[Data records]

★ ★ ★

(* ===== verification/ClipTransfer.v ===== *)
(** * Fetching remote files

    rdp-helper/src/clipboard/remote.rs: one transfer asks the server for the size of
    each announced file and then for its ranges, one request at a time, and writes
    the answers into a staging directory.  Unsigned subtraction and indexing panic
    where the code's would.  The server may answer anything. *)

From S2P Require Import Prelude RdpProtocol ClipPath ClipLayout ClipFs ClipStaging.

Definition REMOTE_FILE_CHUNK_BYTES : N := 1024 * 1024.
Definition SIZE_REQUEST_BYTES : N := 8.

(** The file-contents messages of the RDP library: [flags] is a bit set. *)
Record FileContentsRequest := mk_contents_request {
  rq_stream_id : N;
  rq_index : Z;
  rq_flags : N;
  rq_position : N;
  rq_requested_size : N;
  rq_data_id : option N;
}.

Record FileContentsResponse := mk_contents_response {
  rs_stream_id : N;
  rs_is_error : bool;
  rs_data : bytes;
}.

(** The library's constants, and its encoding of a size in a response. *)
Class ContentsWire := {
  FLAG_SIZE : N;
  FLAG_RANGE : N;
  validate_flags : N → outcome string ();
  data_as_size : bytes → option N;
  size_data : N → bytes;
}.

Inductive PendingRemoteRequestKind := KindSize | KindRange (requested : N).

Record PendingRemoteRequest := mk_pending { pr_stream_id : N; pr_kind : PendingRemoteRequestKind }.

Inductive RemoteTransferAction :=
  | Request (request : FileContentsRequest)
  | Ready (paths : list text)
  | Ignore.

Section transfer.
Context `{OsPath P} `{!EqDecision P} `{FileSystem F P Handle} `{PathEnv} `{ContentsWire}.

Record RemoteTransferSettings := mk_settings {
  st_transfer_id : N;
  st_staging_root : P;
  st_clip_data_id : option N;
}.

Record RemoteClipboardTransfer := mk_transfer {
  transfer_id : N;
  clip_data_id : option N;
  staging : @TransferDirectory P;
  transfer_files : list RemoteFile;
  transfer_top_levels : list text;
  current_file : nat;
  expected_size : option N;
  offset : N;
  accounted_bytes : N;
  output_file : option Handle;
  pending : option PendingRemoteRequest;
}.

Abbreviation io A := (comp F string A) (only parsing).
(** A method on the transfer that may call the file system. *)
Abbreviation act A := (comp (RemoteClipboardTransfer * F) string A) (only parsing).

Definition on_fs {A} (m : io A) : act A := zoom snd (λ f s, (s.1, f)) m.
Definition update (f : RemoteClipboardTransfer → RemoteClipboardTransfer) : act () :=
  modify (λ s, (f s.1, s.2)).
Definition look {A} (f : RemoteClipboardTransfer → A) : act A := gets (λ s, f s.1).

Definition with_staging (t : RemoteClipboardTransfer) (d : TransferDirectory) :=
  mk_transfer (transfer_id t) (clip_data_id t) d (transfer_files t) (transfer_top_levels t)
    (current_file t) (expected_size t) (offset t) (accounted_bytes t) (output_file t) (pending t).
Definition with_position (t : RemoteClipboardTransfer) (file : nat) (size : option N) (off : N) :=
  mk_transfer (transfer_id t) (clip_data_id t) (staging t) (transfer_files t)
    (transfer_top_levels t) file size off (accounted_bytes t) (output_file t) (pending t).
Definition with_accounted (t : RemoteClipboardTransfer) (n : N) :=
  mk_transfer (transfer_id t) (clip_data_id t) (staging t) (transfer_files t)
    (transfer_top_levels t) (current_file t) (expected_size t) (offset t) n (output_file t)
    (pending t).
Definition with_output (t : RemoteClipboardTransfer) (h : option Handle) :=
  mk_transfer (transfer_id t) (clip_data_id t) (staging t) (transfer_files t)
    (transfer_top_levels t) (current_file t) (expected_size t) (offset t) (accounted_bytes t) h
    (pending t).
Definition with_pending (t : RemoteClipboardTransfer) (p : option PendingRemoteRequest) :=
  mk_transfer (transfer_id t) (clip_data_id t) (staging t) (transfer_files t)
    (transfer_top_levels t) (current_file t) (expected_size t) (offset t) (accounted_bytes t)
    (output_file t) p.

(** ** Creation *)

Fixpoint create_directories (root : P) (directories : list (list text)) : io () :=
  match directories with
  | [] => mret ()
  | directory :: rest =>
      context "remote clipboard staging directory could not be created"
        (create_dir (join_path root directory));;
      create_directories root rest
  end.

Definition create_output_file (root : P) (relative : list text) : io Handle :=
  context "remote clipboard staging file could not be created"
    (create_new (join_path root relative)).

Definition new_transfer (layout : RemoteClipboardLayout) (settings : RemoteTransferSettings)
    (d : TransferDirectory) : RemoteClipboardTransfer :=
  mk_transfer (st_transfer_id settings) (st_clip_data_id settings) d (files layout)
    (top_level_names layout) 0 None 0 0 None None.

(** On an error the staging directory is dropped. *)
Definition create (layout : RemoteClipboardLayout) (settings : RemoteTransferSettings)
    : io RemoteClipboardTransfer :=
  d ← create_transfer_directory (st_staging_root settings) (st_transfer_id settings);
  created ← attempt (create_directories (td_path d) (directories layout));
  match (created : string + ()) with
  | inl error => drop_transfer_directory d;; throw error
  | inr _ => mret (new_transfer layout settings d)
  end.

(** ** Requests *)

(** [self.files[self.current_file]] *)
Definition index_file : act RemoteFile := λ s,
  (s, match transfer_files s.1 !! current_file s.1 with Some f => Ok f | None => Panic end).

Definition complete : act RemoteTransferAction :=
  update (λ t, with_staging t (retain (staging t)));;
  look (λ t, Ready
    ((λ name, to_string_lossy (join_path (td_path (staging t)) [name])) <$> transfer_top_levels t)).

Definition request_size (stream_id : N) : act RemoteTransferAction :=
  update (λ t, with_pending t (Some (mk_pending stream_id KindSize)));;
  file ← index_file;
  data_id ← look clip_data_id;
  mret (Request (mk_contents_request stream_id (Z.of_N (descriptor_index file)) FLAG_SIZE 0
    SIZE_REQUEST_BYTES data_id)).

(** [a - b] on [u64]: a panic, in a debug build, when it would be negative. *)
Definition checked_sub (a b : N) : outcome string N :=
  if (b <=? a)%N then Ok (a - b)%N else Panic.

Definition request_range (stream_id : N) : act RemoteTransferAction :=
  expected ← look expected_size;
  off ← look offset;
  remaining ← lift_outcome (checked_sub (default 0%N expected) off);
  let requested := N.min remaining REMOTE_FILE_CHUNK_BYTES in
  update (λ t, with_pending t (Some (mk_pending stream_id (KindRange requested))));;
  file ← index_file;
  data_id ← look clip_data_id;
  mret (Request (mk_contents_request stream_id (Z.of_N (descriptor_index file)) FLAG_RANGE off
    requested data_id)).

Definition start (stream_id : N) : act RemoteTransferAction :=
  fs ← look transfer_files;
  match (fs : list RemoteFile) with
  | [] => complete
  | _ => request_size stream_id
  end.

(** ** Responses *)

Definition current_remote_file : act RemoteFile := λ s,
  (s, of_option "remote clipboard file index is invalid"%string
        (transfer_files s.1 !! current_file s.1)).

(** The sum is stored before it is checked. *)
Definition account_size (size : N) : act () :=
  require (size <=? MAX_SINGLE_FILE_BYTES)%N "remote clipboard file exceeds the single-file limit";;
  accounted ← look accounted_bytes;
  total ← lift_outcome (of_option "remote clipboard transfer size overflow"%string
    (checked_add u64_max accounted size));
  update (λ t, with_accounted t total);;
  require (total <=? MAX_TOTAL_TRANSFER_BYTES)%N
    "remote clipboard transfer exceeds the total size limit".

Definition finish_file (next_stream_id : N) : act RemoteTransferAction :=
  handle ← look output_file;
  update (λ t, with_output t None);;
  (match (handle : option Handle) with
   | Some file => on_fs (flush_file file)
   | None => mret ()
   end);;
  update (λ t, with_position t (S (current_file t)) None 0);;
  finished ← look (λ t, current_file t =? length (transfer_files t))%nat;
  match (finished : bool) with
  | true => complete
  | false => request_size next_stream_id
  end.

★ ★ ★

THE PROBLEM
Restate the data above exactly, keeping each word as it stands.

THE COMPLETED TASK
(* ===== verification/ClipTransfer.v ===== *)
(** * Fetching remote files

    rdp-helper/src/clipboard/remote.rs: one transfer asks the server for the size of
    each announced file and then for its ranges, one request at a time, and writes
    the answers into a staging directory.  Unsigned subtraction and indexing panic
    where the code's would.  The server may answer anything. *)

From S2P Require Import Prelude RdpProtocol ClipPath ClipLayout ClipFs ClipStaging.

Definition REMOTE_FILE_CHUNK_BYTES : N := 1024 * 1024.
Definition SIZE_REQUEST_BYTES : N := 8.

(** The file-contents messages of the RDP library: [flags] is a bit set. *)
Record FileContentsRequest := mk_contents_request {
  rq_stream_id : N;
  rq_index : Z;
  rq_flags : N;
  rq_position : N;
  rq_requested_size : N;
  rq_data_id : option N;
}.

Record FileContentsResponse := mk_contents_response {
  rs_stream_id : N;
  rs_is_error : bool;
  rs_data : bytes;
}.

(** The library's constants, and its encoding of a size in a response. *)
Class ContentsWire := {
  FLAG_SIZE : N;
  FLAG_RANGE : N;
  validate_flags : N → outcome string ();
  data_as_size : bytes → option N;
  size_data : N → bytes;
}.

Inductive PendingRemoteRequestKind := KindSize | KindRange (requested : N).

Record PendingRemoteRequest := mk_pending { pr_stream_id : N; pr_kind : PendingRemoteRequestKind }.

Inductive RemoteTransferAction :=
  | Request (request : FileContentsRequest)
  | Ready (paths : list text)
  | Ignore.

Section transfer.
Context `{OsPath P} `{!EqDecision P} `{FileSystem F P Handle} `{PathEnv} `{ContentsWire}.

Record RemoteTransferSettings := mk_settings {
  st_transfer_id : N;
  st_staging_root : P;
  st_clip_data_id : option N;
}.

Record RemoteClipboardTransfer := mk_transfer {
  transfer_id : N;
  clip_data_id : option N;
  staging : @TransferDirectory P;
  transfer_files : list RemoteFile;
  transfer_top_levels : list text;
  current_file : nat;
  expected_size : option N;
  offset : N;
  accounted_bytes : N;
  output_file : option Handle;
  pending : option PendingRemoteRequest;
}.

Abbreviation io A := (comp F string A) (only parsing).
(** A method on the transfer that may call the file system. *)
Abbreviation act A := (comp (RemoteClipboardTransfer * F) string A) (only parsing).

Definition on_fs {A} (m : io A) : act A := zoom snd (λ f s, (s.1, f)) m.
Definition update (f : RemoteClipboardTransfer → RemoteClipboardTransfer) : act () :=
  modify (λ s, (f s.1, s.2)).
Definition look {A} (f : RemoteClipboardTransfer → A) : act A := gets (λ s, f s.1).

Definition with_staging (t : RemoteClipboardTransfer) (d : TransferDirectory) :=
  mk_transfer (transfer_id t) (clip_data_id t) d (transfer_files t) (transfer_top_levels t)
    (current_file t) (expected_size t) (offset t) (accounted_bytes t) (output_file t) (pending t).
Definition with_position (t : RemoteClipboardTransfer) (file : nat) (size : option N) (off : N) :=
  mk_transfer (transfer_id t) (clip_data_id t) (staging t) (transfer_files t)
    (transfer_top_levels t) file size off (accounted_bytes t) (output_file t) (pending t).
Definition with_accounted (t : RemoteClipboardTransfer) (n : N) :=
  mk_transfer (transfer_id t) (clip_data_id t) (staging t) (transfer_files t)
    (transfer_top_levels t) (current_file t) (expected_size t) (offset t) n (output_file t)
    (pending t).
Definition with_output (t : RemoteClipboardTransfer) (h : option Handle) :=
  mk_transfer (transfer_id t) (clip_data_id t) (staging t) (transfer_files t)
    (transfer_top_levels t) (current_file t) (expected_size t) (offset t) (accounted_bytes t) h
    (pending t).
Definition with_pending (t : RemoteClipboardTransfer) (p : option PendingRemoteRequest) :=
  mk_transfer (transfer_id t) (clip_data_id t) (staging t) (transfer_files t)
    (transfer_top_levels t) (current_file t) (expected_size t) (offset t) (accounted_bytes t)
    (output_file t) p.

(** ** Creation *)

Fixpoint create_directories (root : P) (directories : list (list text)) : io () :=
  match directories with
  | [] => mret ()
  | directory :: rest =>
      context "remote clipboard staging directory could not be created"
        (create_dir (join_path root directory));;
      create_directories root rest
  end.

Definition create_output_file (root : P) (relative : list text) : io Handle :=
  context "remote clipboard staging file could not be created"
    (create_new (join_path root relative)).

Definition new_transfer (layout : RemoteClipboardLayout) (settings : RemoteTransferSettings)
    (d : TransferDirectory) : RemoteClipboardTransfer :=
  mk_transfer (st_transfer_id settings) (st_clip_data_id settings) d (files layout)
    (top_level_names layout) 0 None 0 0 None None.

(** On an error the staging directory is dropped. *)
Definition create (layout : RemoteClipboardLayout) (settings : RemoteTransferSettings)
    : io RemoteClipboardTransfer :=
  d ← create_transfer_directory (st_staging_root settings) (st_transfer_id settings);
  created ← attempt (create_directories (td_path d) (directories layout));
  match (created : string + ()) with
  | inl error => drop_transfer_directory d;; throw error
  | inr _ => mret (new_transfer layout settings d)
  end.

(** ** Requests *)

(** [self.files[self.current_file]] *)
Definition index_file : act RemoteFile := λ s,
  (s, match transfer_files s.1 !! current_file s.1 with Some f => Ok f | None => Panic end).

Definition complete : act RemoteTransferAction :=
  update (λ t, with_staging t (retain (staging t)));;
  look (λ t, Ready
    ((λ name, to_string_lossy (join_path (td_path (staging t)) [name])) <$> transfer_top_levels t)).

Definition request_size (stream_id : N) : act RemoteTransferAction :=
  update (λ t, with_pending t (Some (mk_pending stream_id KindSize)));;
  file ← index_file;
  data_id ← look clip_data_id;
  mret (Request (mk_contents_request stream_id (Z.of_N (descriptor_index file)) FLAG_SIZE 0
    SIZE_REQUEST_BYTES data_id)).

(** [a - b] on [u64]: a panic, in a debug build, when it would be negative. *)
Definition checked_sub (a b : N) : outcome string N :=
  if (b <=? a)%N then Ok (a - b)%N else Panic.

Definition request_range (stream_id : N) : act RemoteTransferAction :=
  expected ← look expected_size;
  off ← look offset;
  remaining ← lift_outcome (checked_sub (default 0%N expected) off);
  let requested := N.min remaining REMOTE_FILE_CHUNK_BYTES in
  update (λ t, with_pending t (Some (mk_pending stream_id (KindRange requested))));;
  file ← index_file;
  data_id ← look clip_data_id;
  mret (Request (mk_contents_request stream_id (Z.of_N (descriptor_index file)) FLAG_RANGE off
    requested data_id)).

Definition start (stream_id : N) : act RemoteTransferAction :=
  fs ← look transfer_files;
  match (fs : list RemoteFile) with
  | [] => complete
  | _ => request_size stream_id
  end.

(** ** Responses *)

Definition current_remote_file : act RemoteFile := λ s,
  (s, of_option "remote clipboard file index is invalid"%string
        (transfer_files s.1 !! current_file s.1)).

(** The sum is stored before it is checked. *)
Definition account_size (size : N) : act () :=
  require (size <=? MAX_SINGLE_FILE_BYTES)%N "remote clipboard file exceeds the single-file limit";;
  accounted ← look accounted_bytes;
  total ← lift_outcome (of_option "remote clipboard transfer size overflow"%string
    (checked_add u64_max accounted size));
  update (λ t, with_accounted t total);;
  require (total <=? MAX_TOTAL_TRANSFER_BYTES)%N
    "remote clipboard transfer exceeds the total size limit".

Definition finish_file (next_stream_id : N) : act RemoteTransferAction :=
  handle ← look output_file;
  update (λ t, with_output t None);;
  (match (handle : option Handle) with
   | Some file => on_fs (flush_file file)
   | None => mret ()
   end);;
  update (λ t, with_position t (S (current_file t)) None 0);;
  finished ← look (λ t, current_file t =? length (transfer_files t))%nat;
  match (finished : bool) with
  | true => complete
  | false => request_size next_stream_id
  end.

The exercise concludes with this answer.